*Exercise goal:*
In the data below, the answer is the run of lines from the line containing "users : list User;" through the line containing "mkAccounts (core db) (users db) (f", both included; print it exactly and nothing else.

━━ Material provided

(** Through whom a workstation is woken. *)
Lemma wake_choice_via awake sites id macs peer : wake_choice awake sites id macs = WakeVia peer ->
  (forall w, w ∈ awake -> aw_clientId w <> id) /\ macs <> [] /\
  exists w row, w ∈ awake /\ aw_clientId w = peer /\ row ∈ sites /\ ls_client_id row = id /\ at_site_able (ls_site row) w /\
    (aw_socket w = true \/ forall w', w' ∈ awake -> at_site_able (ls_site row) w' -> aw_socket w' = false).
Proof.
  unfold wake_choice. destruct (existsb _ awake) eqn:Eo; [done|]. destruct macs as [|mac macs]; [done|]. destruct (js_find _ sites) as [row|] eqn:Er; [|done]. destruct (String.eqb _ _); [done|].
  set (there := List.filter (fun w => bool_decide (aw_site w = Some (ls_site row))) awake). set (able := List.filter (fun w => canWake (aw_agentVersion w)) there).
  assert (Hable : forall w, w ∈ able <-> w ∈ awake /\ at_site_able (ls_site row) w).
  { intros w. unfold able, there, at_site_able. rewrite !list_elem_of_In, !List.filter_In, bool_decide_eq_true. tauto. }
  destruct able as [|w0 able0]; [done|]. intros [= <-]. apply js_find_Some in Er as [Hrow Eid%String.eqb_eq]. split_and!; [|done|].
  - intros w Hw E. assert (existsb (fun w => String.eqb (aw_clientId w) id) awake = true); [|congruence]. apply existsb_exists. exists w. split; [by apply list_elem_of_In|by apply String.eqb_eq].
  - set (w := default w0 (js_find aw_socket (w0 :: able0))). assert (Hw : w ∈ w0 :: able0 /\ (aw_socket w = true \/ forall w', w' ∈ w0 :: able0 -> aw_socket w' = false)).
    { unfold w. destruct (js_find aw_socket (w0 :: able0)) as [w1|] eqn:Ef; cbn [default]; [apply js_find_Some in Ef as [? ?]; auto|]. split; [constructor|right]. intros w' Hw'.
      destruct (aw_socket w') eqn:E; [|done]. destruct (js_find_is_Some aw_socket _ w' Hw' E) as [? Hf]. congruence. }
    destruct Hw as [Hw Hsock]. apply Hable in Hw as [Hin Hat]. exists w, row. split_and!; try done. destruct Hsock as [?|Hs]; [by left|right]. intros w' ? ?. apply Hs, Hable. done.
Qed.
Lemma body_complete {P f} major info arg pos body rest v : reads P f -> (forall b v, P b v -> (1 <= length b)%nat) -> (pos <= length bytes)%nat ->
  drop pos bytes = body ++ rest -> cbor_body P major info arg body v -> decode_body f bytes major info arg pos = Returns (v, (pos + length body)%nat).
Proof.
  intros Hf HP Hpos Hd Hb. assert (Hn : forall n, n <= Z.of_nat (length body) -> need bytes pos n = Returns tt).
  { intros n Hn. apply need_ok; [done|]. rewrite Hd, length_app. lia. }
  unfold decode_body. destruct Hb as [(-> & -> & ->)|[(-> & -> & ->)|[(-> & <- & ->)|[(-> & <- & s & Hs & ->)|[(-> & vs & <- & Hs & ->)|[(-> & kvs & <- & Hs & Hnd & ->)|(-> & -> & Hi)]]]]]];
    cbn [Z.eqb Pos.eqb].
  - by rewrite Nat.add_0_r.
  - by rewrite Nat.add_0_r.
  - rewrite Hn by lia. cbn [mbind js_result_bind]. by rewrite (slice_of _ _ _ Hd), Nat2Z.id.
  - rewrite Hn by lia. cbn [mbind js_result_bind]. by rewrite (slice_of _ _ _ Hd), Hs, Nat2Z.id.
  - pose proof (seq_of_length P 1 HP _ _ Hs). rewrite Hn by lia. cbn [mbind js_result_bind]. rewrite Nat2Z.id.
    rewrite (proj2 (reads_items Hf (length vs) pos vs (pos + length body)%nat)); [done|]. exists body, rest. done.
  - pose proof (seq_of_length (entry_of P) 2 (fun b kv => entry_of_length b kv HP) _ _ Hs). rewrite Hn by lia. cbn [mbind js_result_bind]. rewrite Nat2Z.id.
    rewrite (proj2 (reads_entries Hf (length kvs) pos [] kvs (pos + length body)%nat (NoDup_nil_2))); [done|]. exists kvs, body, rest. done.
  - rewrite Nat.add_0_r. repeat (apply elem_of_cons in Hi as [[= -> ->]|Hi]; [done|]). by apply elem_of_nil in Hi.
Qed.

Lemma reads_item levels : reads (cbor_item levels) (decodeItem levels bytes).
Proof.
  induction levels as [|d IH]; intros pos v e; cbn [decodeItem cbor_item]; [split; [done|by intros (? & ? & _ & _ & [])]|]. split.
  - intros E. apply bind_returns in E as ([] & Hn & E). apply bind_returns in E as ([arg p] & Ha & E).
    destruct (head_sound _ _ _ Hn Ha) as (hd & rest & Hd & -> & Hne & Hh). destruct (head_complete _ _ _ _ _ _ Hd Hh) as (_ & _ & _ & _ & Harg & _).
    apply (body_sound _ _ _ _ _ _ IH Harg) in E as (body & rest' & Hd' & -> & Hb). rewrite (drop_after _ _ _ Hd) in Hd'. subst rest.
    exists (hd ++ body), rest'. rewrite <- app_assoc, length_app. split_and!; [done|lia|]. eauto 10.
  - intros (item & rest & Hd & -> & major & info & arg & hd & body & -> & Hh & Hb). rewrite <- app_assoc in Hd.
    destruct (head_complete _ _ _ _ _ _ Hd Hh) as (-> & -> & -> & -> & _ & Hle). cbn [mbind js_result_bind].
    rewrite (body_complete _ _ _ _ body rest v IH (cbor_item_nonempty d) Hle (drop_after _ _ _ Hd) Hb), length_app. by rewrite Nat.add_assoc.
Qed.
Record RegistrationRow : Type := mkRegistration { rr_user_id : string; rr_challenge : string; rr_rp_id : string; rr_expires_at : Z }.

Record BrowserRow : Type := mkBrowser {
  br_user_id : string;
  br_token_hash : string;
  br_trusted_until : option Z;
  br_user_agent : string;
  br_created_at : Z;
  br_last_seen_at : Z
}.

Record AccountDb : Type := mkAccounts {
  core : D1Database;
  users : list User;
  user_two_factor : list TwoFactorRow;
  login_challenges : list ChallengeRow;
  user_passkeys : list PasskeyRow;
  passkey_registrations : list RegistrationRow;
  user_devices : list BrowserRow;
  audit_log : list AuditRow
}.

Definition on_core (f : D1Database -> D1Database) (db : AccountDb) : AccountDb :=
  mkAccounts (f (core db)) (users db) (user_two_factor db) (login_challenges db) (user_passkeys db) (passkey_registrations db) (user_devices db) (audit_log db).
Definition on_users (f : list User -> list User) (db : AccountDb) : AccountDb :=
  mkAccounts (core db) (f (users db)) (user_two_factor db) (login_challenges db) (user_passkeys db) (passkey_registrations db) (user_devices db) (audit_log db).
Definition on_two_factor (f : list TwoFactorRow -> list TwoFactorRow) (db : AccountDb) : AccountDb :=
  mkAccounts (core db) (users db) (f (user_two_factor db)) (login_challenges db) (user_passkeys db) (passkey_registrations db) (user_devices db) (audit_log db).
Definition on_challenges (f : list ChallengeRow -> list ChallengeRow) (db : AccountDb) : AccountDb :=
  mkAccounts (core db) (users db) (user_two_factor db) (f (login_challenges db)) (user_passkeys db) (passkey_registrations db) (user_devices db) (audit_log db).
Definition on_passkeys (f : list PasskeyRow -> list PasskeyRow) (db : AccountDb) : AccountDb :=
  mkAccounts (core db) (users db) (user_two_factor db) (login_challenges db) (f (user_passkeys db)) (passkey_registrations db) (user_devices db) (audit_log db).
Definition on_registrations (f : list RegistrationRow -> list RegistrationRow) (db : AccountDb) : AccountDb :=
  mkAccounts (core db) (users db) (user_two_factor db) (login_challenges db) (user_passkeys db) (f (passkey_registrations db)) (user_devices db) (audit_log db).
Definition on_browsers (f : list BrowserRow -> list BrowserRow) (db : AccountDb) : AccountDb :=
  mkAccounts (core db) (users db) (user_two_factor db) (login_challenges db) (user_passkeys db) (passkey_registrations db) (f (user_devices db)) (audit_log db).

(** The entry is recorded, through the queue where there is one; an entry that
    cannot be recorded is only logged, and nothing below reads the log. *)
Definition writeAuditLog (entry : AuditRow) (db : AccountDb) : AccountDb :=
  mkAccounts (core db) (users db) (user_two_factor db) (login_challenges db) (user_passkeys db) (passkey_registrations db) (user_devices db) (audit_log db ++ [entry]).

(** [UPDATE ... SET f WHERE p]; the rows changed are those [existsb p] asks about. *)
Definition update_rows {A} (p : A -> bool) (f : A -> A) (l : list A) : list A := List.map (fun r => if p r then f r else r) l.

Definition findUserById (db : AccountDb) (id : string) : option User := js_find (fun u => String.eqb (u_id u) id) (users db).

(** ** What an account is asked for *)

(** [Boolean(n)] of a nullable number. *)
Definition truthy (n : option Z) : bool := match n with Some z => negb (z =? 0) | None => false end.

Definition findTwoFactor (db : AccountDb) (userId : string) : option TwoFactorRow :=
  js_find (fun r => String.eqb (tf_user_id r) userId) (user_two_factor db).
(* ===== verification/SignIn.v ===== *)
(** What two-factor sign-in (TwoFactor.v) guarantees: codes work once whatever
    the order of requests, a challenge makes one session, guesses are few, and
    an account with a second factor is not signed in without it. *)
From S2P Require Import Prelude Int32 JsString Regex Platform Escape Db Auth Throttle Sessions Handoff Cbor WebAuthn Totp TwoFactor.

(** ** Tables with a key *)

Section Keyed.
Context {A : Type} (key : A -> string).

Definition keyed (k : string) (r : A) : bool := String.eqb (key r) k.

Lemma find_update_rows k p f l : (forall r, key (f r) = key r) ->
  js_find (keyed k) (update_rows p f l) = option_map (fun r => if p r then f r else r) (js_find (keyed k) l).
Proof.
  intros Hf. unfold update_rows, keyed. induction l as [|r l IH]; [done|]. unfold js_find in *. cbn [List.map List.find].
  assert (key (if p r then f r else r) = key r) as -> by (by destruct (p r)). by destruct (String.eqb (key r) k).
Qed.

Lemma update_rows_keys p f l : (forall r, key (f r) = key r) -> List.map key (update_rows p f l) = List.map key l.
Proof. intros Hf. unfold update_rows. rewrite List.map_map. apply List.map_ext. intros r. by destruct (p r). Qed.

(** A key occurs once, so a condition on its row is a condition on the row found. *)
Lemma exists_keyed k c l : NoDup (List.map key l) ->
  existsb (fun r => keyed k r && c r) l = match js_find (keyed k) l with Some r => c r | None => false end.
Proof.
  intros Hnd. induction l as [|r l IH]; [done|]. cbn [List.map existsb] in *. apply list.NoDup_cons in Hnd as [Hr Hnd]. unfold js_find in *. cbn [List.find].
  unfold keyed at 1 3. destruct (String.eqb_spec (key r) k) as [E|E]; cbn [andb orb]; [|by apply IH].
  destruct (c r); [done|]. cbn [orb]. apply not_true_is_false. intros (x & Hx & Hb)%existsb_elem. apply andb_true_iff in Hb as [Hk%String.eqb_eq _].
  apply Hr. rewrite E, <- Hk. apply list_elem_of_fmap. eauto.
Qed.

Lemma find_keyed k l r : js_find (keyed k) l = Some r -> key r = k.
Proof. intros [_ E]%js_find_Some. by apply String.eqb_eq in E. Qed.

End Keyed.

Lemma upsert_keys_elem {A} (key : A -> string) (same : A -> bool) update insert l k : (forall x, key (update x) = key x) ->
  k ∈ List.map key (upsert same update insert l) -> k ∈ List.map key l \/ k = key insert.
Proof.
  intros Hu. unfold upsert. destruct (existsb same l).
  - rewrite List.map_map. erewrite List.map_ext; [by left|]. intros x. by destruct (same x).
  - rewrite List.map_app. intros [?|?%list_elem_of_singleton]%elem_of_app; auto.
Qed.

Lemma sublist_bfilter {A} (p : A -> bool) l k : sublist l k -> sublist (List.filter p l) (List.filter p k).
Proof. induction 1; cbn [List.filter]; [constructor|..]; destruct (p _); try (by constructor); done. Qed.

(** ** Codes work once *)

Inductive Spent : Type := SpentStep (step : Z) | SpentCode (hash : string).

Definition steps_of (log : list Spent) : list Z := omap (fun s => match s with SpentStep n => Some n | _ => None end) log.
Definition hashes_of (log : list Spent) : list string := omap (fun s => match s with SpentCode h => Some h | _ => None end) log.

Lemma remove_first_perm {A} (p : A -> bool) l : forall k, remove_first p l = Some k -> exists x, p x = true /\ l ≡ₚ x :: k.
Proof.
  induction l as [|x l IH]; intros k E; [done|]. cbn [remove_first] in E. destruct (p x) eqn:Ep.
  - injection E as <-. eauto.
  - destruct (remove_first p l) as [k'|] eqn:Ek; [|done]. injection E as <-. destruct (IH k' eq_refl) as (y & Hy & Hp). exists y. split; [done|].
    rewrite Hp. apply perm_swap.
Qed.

━━━━

*Output:*
  users : list User;
  user_two_factor : list TwoFactorRow;
  login_challenges : list ChallengeRow;
  user_passkeys : list PasskeyRow;
  passkey_registrations : list RegistrationRow;
  user_devices : list BrowserRow;
  audit_log : list AuditRow
}.

Definition on_core (f : D1Database -> D1Database) (db : AccountDb) : AccountDb :=
  mkAccounts (f (core db)) (users db) (user_two_factor db) (login_challenges db) (user_passkeys db) (passkey_registrations db) (user_devices db) (audit_log db).
Definition on_users (f : list User -> list User) (db : AccountDb) : AccountDb :=
  mkAccounts (core db) (f (users db)) (user_two_factor db) (login_challenges db) (user_passkeys db) (passkey_registrations db) (user_devices db) (audit_log db).
Definition on_two_factor (f : list TwoFactorRow -> list TwoFactorRow) (db : AccountDb) : AccountDb :=
  mkAccounts (core db) (users db) (f (user_two_factor db)) (login_challenges db) (user_passkeys db) (passkey_registrations db) (user_devices db) (audit_log db).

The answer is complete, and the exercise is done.